It’s time to kill the PDF.

Kill the PDF Stab Gif

A brief history of the Portable Document Format

Before we get into why it’s time to ditch this venerable file format, we should look at how we got here. There was a time when PDF files were the domain of print designers and art departments everywhere. Originally released in 1991 by Adobe, the format was created to include elements of the company’s PostScript language along with font embedding and compressed imagery. Adobe Acrobat, the first tool for creating PDF files, was released in 1993. At the time, the software for creating PDFs was expensive, and even Adobe Acrobat Reader cost $50. Although Adobe released the format as an open standard, it took five years before it became reliable enough to be used regularly by designers for prepress work. Over the next decade, Adobe continued to make improvements to PDF’s featureset and reliability until it actually became an ISO standard in 2008. At this point, PDF viewers were included with most desktop computers, and elements of PDF are even a native part of the MacOS graphics software that runs behind the scenes. All that to say, the PDF platform is well established, refined, and relatively stable.

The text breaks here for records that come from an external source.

Definition direct_sale (period : string) (swaps : list (DirectSwap D)) (p : SwapParams) : Prop :=
  exists ds, ds ∈ swaps /\
    sale period (swap_sell_token ds) (swap_buy_token ds) (swap_value ds) (swap_sell_rate ds) p.
Definition remainder_sale (period : string) (sells : list (SellOperation D)) (p : SwapParams) : Prop :=
  exists s, s ∈ sells /\ sale period (sell_token s) wnear (sell_value s) (sell_rate s) p.

Definition swap_as_buy (ds : DirectSwap D) : BuyOperation D := mkBuy (swap_buy_token ds) (swap_value ds).
Definition swap_as_sell (ds : DirectSwap D) : SellOperation D :=
  mkSell (swap_sell_token ds) (swap_value ds) (swap_sell_rate ds).

Lemma direct_phase_spec period swaps : forall c sells buys,
  wpm (direct_phase show_tx is_mainnet w cfg period swaps c sells buys) (fun _ ps o =>
    Forall (fun e => direct_sale period swaps e.1) ps /\
    match o with
    | Ok r => counted c r.1.1 (len swaps) ps /\
        exists fs, fs `sublist_of` swaps /\
          r.1.2 = sells ++ map swap_as_sell fs /\ r.2 = buys ++ map swap_as_buy fs
    | _ => True
    end).
Proof.
  induction swaps as [|ds rest IH]; intros c sells buys; cbn [direct_phase].
  { apply wpm_ret. split; [done|]. split; [apply counted_nil|]. exists []. by rewrite !app_nil_r. }
  set (back := direct_phase show_tx is_mainnet w cfg period rest (one_failed c) _ _).
  assert (Hlater : forall ps : swap_log, Forall (fun e => direct_sale period rest e.1) ps ->
    Forall (fun e => direct_sale period (ds :: rest) e.1) ps).
  { intros ps. apply Forall_weaken. intros e (d & Hd & Hs). exists d. split; [by apply list_elem_of_further|done]. }
  assert (Hback : wpm back (fun _ ps o => Forall (fun e => direct_sale period (ds :: rest) e.1) ps /\
    match o with
    | Ok r => counted (one_failed c) r.1.1 (len rest) ps /\
        exists fs, fs `sublist_of` (ds :: rest) /\
          r.1.2 = sells ++ map swap_as_sell fs /\ r.2 = buys ++ map swap_as_buy fs
    | _ => True end)).
  { eapply wpm_mono; [apply IH|]. intros t ps o [Hf Ho]. split; [auto|]. destruct o as [r|e|]; [|done..].
    destruct Ho as (Hc & fs & Hfs & -> & ->). split; [done|]. exists (ds :: fs).
    split; [by apply sublist_skip|]. by rewrite <- !app_assoc. }
  clearbody back. apply wpm_bind, wpm_attempt, wpm_ret.
  destruct (sell_amount _ _) as [a|e|] eqn:Ha; cbn [app]; [| |by split].
  2:{ eapply wpm_mono; [exact Hback|]. intros t ps [r|e'|] [Hf Ho]; (split; [done|]); [|done..].
      destruct Ho as [Hc Hx]. split; [|done]. rewrite len_cons. by apply counted_failed. }
  destruct (N.eqb_spec a 0) as [_|Hne].
  { eapply wpm_mono; [exact Hback|]. intros t ps [r|e'|] [Hf Ho]; (split; [done|]); [|done..].
    destruct Ho as [Hc Hx]. split; [|done]. rewrite len_cons. by apply counted_failed. }
  assert (Hnow : direct_sale period (ds :: rest)
    (mkSwapParams (swap_sell_token ds) (swap_buy_token ds) (Some a) period Unprotected)).
  { exists ds. split; [apply list_elem_of_here|]. by exists a. }
  apply wpm_bind, wpm_attempt, wpm_swap. intros t1 [u|e|]; [| |by repeat constructor].
  - eapply wpm_mono; [apply IH|]. intros t ps o [Hf Ho]. split; [constructor; auto|].
    destruct o as [r|e|]; [|done..]. destruct Ho as (Hc & fs & Hfs & Hr). rewrite len_cons.
    split; [by apply counted_swap|]. exists fs. split; [by apply sublist_cons|done].
  - eapply wpm_mono; [exact Hback|]. intros t ps o [Hf Ho]. split; [by constructor|].
    destruct o as [r|e'|]; [|done..]. destruct Ho as (Hc & Hx). rewrite len_cons.
    split; [by apply counted_swap_failed|done].
Qed.

Lemma sell_phase_spec period sells : forall c,
  wpm (sell_phase (D:=D) show_tx is_mainnet w cfg period sells c) (fun _ ps o =>
    Forall (fun e => remainder_sale period sells e.1) ps /\
    match o with Ok c' => counted c c' (len sells) ps | _ => True end).
Proof.
  induction sells as [|s rest IH]; intros c; cbn [sell_phase].
  { apply wpm_ret. split; [done|apply counted_nil]. }
  assert (Hlater : forall ps : swap_log, Forall (fun e => remainder_sale period rest e.1) ps ->
    Forall (fun e => remainder_sale period (s :: rest) e.1) ps).
  { intros ps. apply Forall_weaken. intros e (d & Hd & Hs). exists d. split; [by apply list_elem_of_further|done]. }
  assert (Hback : wpm (sell_phase (D:=D) show_tx is_mainnet w cfg period rest (one_failed c))
    (fun _ ps o => Forall (fun e => remainder_sale period (s :: rest) e.1) ps /\
      match o with Ok c' => counted c c' (len (s :: rest)) ps | _ => True end)).
  { eapply wpm_mono; [apply IH|]. intros t ps o [Hf Ho]. split; [auto|]. destruct o; [|done..].
    rewrite len_cons. by apply counted_failed. }
  apply wpm_bind, wpm_attempt, wpm_ret.
  destruct (sell_amount _ _) as [a|e|] eqn:Ha; cbn [app]; [|exact Hback|by split].
  destruct (N.eqb_spec a 0) as [_|Hne]; [exact Hback|].
  assert (Hnow : remainder_sale period (s :: rest)
    (mkSwapParams (sell_token s) wnear (Some a) period Unprotected)).
  { exists s. split; [apply list_elem_of_here|]. by exists a. }
  apply wpm_bind, wpm_attempt, wpm_swap.
  intros t1 [u|e|]; [| |by repeat constructor]; (eapply wpm_mono; [apply IH|]); intros t ps o [Hf Ho];
    (split; [constructor; auto|]); (destruct o; [|done..]); rewrite len_cons.
  - by apply counted_swap.
  - by apply counted_swap_failed.
Qed.

(** Amounts the swaps were asked to spend. *)
Definition requested (ps : swap_log) : N := sumN (map (fun e => default 0 (p_swap_amount e.1)) ps).

Definition buy_from_wnear (period : string) (returns : gmap TokenAccount f64)
    (buys : list (BuyOperation D)) (p : SwapParams) : Prop :=
  exists b a, b ∈ buys /\
    p = mkSwapParams wnear (buy_token b) (Some a) period (buy_policy (buy_token b) returns).

Lemma buy_loop_spec period returns available ratio buys : available <= U128_MAX -> fair_ratio ratio ->
  forall allocated c, nonneg_buys buys -> within_budget available ratio allocated buys ->
  wpm (buy_loop (D:=D) show_tx is_mainnet w cfg period returns available ratio buys allocated c)
    (fun _ ps o => Forall (fun e => buy_from_wnear period returns buys e.1) ps /\
       allocated + requested ps <= available /\
       match o with Ok c' => counted c c' (len buys) ps | _ => True end).
Proof.
  intros Hav Hr. induction buys as [|b rest IH]; intros allocated c Hb Hw; cbn [buy_loop].
  { apply wpm_ret. split; [done|]. split; [|apply counted_nil].
    change (requested []) with 0. rewrite N.add_0_r. by eapply budget_fits. }
  assert (Hlater : forall ps : swap_log, Forall (fun e => buy_from_wnear period returns rest e.1) ps ->
    Forall (fun e => buy_from_wnear period returns (b :: rest) e.1) ps).
  { intros ps. apply Forall_weaken. intros e (d & a & Hd & Hs). exists d, a.
    split; [by apply list_elem_of_further|done]. }
  destruct (buy_amount_budget _ _ _ _ _ Hr Hb Hw) as (a & -> & Hle & Hw').
  apply Forall_cons_1 in Hb as [_ Hrest].
  apply wpm_bind, wpm_ret. unfold saturating_add. rewrite N.min_l by lia.
  destruct (N.eqb_spec a 0) as [->|Hne].
  { eapply wpm_mono; [by apply IH|]. intros t ps o (Hf & Hs & Ho). cbn [app].
    split; [auto|]. split; [lia|].
    destruct o; [|done..]. rewrite len_cons. by apply counted_failed. }
  assert (Hnow : buy_from_wnear period returns (b :: rest)
    (mkSwapParams wnear (buy_token b) (Some a) period (buy_policy (buy_token b) returns)))
    by (exists b, a; split; [apply list_elem_of_here|done]).
  assert (Hreq : forall p (o : outcome anyhow unit) ps, p_swap_amount p = Some a ->
    requested ((p, o) :: ps) = a + requested ps).
  { intros p o ps Hp. unfold requested. cbn [map fst]. by rewrite sumN_cons, Hp. }
  apply wpm_bind, wpm_attempt, wpm_swap. intros t1 [u|e|]; cbn [app].
  3:{ split; [by repeat constructor|]. rewrite Hreq by done. change (requested []) with 0. split; [lia|done]. }
  all: eapply wpm_mono; [by apply IH|]; intros t ps o (Hf & Hs & Ho); rewrite Hreq by done;
    (split; [constructor; auto|]); (split; [lia|]); (destruct o; [|done..]); rewrite len_cons.
  - by apply counted_swap.
  - by apply counted_swap_failed.
Qed.

(** The contract reports 128-bit balances. *)
Definition bounded_deposits : Prop := forall (raw : P) (m : gmap TokenAccount N) t n,
  from_slice raw = Some m -> m !! t = Some n -> n <= U128_MAX.

Lemma reported_bounded token b t : bounded_deposits -> reported (P:=P) is_mainnet w token b t -> b <= U128_MAX.
Proof.
  intros Hb (raw & m & _ & Hm & ->). destruct (m !! token) as [n|] eqn:E; cbn; [by eapply Hb|].
  unfold U128_MAX. lia.
Qed.

Lemma buy_phase_spec period returns buys : bounded_deposits -> nonneg_buys buys ->
  wpm (buy_phase (D:=D) show_tx is_mainnet w cfg period returns buys)
    (fun t ps o => Forall (fun e => buy_from_wnear period returns buys e.1) ps /\
       (ps = [] \/ exists available, reported is_mainnet w wnear available t /\ requested ps <= available) /\
       match o with Ok c => ph_success c = successes ps /\ len ps <= ph_success c + ph_failed c | _ => True end).
Proof.
  intros Hbd Hb. unfold buy_phase. destruct buys as [|b rest]; [by apply wpm_ret; split; [|split; [left|]]|].
  apply wpm_bind, (wpm_deposits _ _ _ _ wnear); [by split; [|split; [left|]]|].
  intros t m Hrep. set (available := default 0 (m !! wnear)) in *.
  pose proof (reported_bounded _ _ _ Hbd Hrep) as Hav.
  destruct (N.eqb_spec available 0) as [_|_]; [by apply wpm_ret; split; [|split; [left|]]|].
  destruct (buy_ratio_budget available (b :: rest) Hav Hb) as [Hr Hw].
  eapply wpm_mono; [by apply buy_loop_spec|]. intros t' ps o (Hf & Hs & Ho). cbn [app].
  split; [done|]. split; [right; exists available; split; [by apply reported_app|lia]|].
  destruct o as [c|e|]; [|done..]. destruct Ho as (Hc1 & Hc2 & Hc3).
  unfold no_count in *. cbn [ph_success ph_failed] in Hc1, Hc2. split; lia.
Qed.
End phases.

(** ** What matching leaves *)
Section matched.
Context {D : Type} `{BigDecimalLaws D}.

Definition sound_match (r : MatchResult D) : Prop :=
  nonneg_buys (remaining_buys r) /\ Forall (fun s => 0 <= nv (swap_value s))%Q (direct_swaps r).

Lemma push_swap_sound cs cb v (r : MatchResult D) : sound_match r -> sound_match (push_swap cs cb v r).
Proof.
  intros [Hb Hs]. unfold push_swap. destruct (nv_ltb near_value_zero v) eqn:E; [|done].
  split; [done|]. constructor; [|done]. apply nv_ltb_val in E. rewrite nv_zero in E. cbn. lra.
Qed.

Lemma rest_buys_sound cb br (buys : list (BuyOperation D)) : nonneg_buys buys -> sound_match (rest_buys cb br buys).
Proof.
  intros Hb. unfold rest_buys. split; [|constructor]. cbn.
  destruct (nv_ltb near_value_zero br) eqn:E; [|done].
  constructor; [|done]. apply nv_ltb_val in E. rewrite nv_zero in E. cbn. lra.
Qed.
Lemma rest_sells_sound cs sr (sells : list (SellOperation D)) : sound_match (rest_sells cs sr sells).
Proof. split; constructor. Qed.

Lemma match_loop_sound fuel : forall cs sr sells cb br buys (r : MatchResult D),
  nonneg_buys buys -> match_loop fuel cs sr sells cb br buys = Some (Ok r) -> sound_match r.
Proof.
  induction fuel as [|fuel IH]; [done|]. intros cs sr sells cb br buys r Hb. cbn [match_loop].
  set (m := nv_min sr br). set (sr' := near_value_sub sr m). set (br' := near_value_sub br m).
  destruct (_ || _); [done|].
  assert (Hnext : forall cs sr sells r', (if nv_eqb br' near_value_zero then
      match buys with
      | [] => Some (Ok (rest_sells cs sr sells))
      | b :: buys => match_loop fuel cs sr sells b (buy_value b) buys
      end else match_loop fuel cs sr sells cb br' buys) = Some (Ok r') -> sound_match r').
  { intros cs' sr1 sells' r'. destruct (nv_eqb br' near_value_zero); [|by apply IH].
    destruct buys as [|b buys]; [intros [= <-]; apply rest_sells_sound|].
    apply Forall_cons_1 in Hb as [_ Hb]. by apply IH. }
  destruct (if nv_eqb sr' near_value_zero then _ else _) as [[r'|e|]|] eqn:E; [|done..].
  intros [= <-]. apply push_swap_sound.
  destruct (nv_eqb sr' near_value_zero); [|by eapply Hnext].
  destruct sells as [|s sells]; [injection E as <-; by apply rest_buys_sound|by eapply Hnext].
Qed.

What’s good about the PDF?

Given the proliferation of the PDF, we should look into why the format became the defacto standard for pre-formatted document sharing online. The biggest benefit of PDF is that it preserves all formatting, since the fonts are embedded into the document, and the other layout elements do not change, no matter where it’s being viewed (this is also one of the biggest problems, but more on that later). PDF files are easy to email, as long as the file size isn’t too large—although it is possible to compress any images using JPG or LZW compression.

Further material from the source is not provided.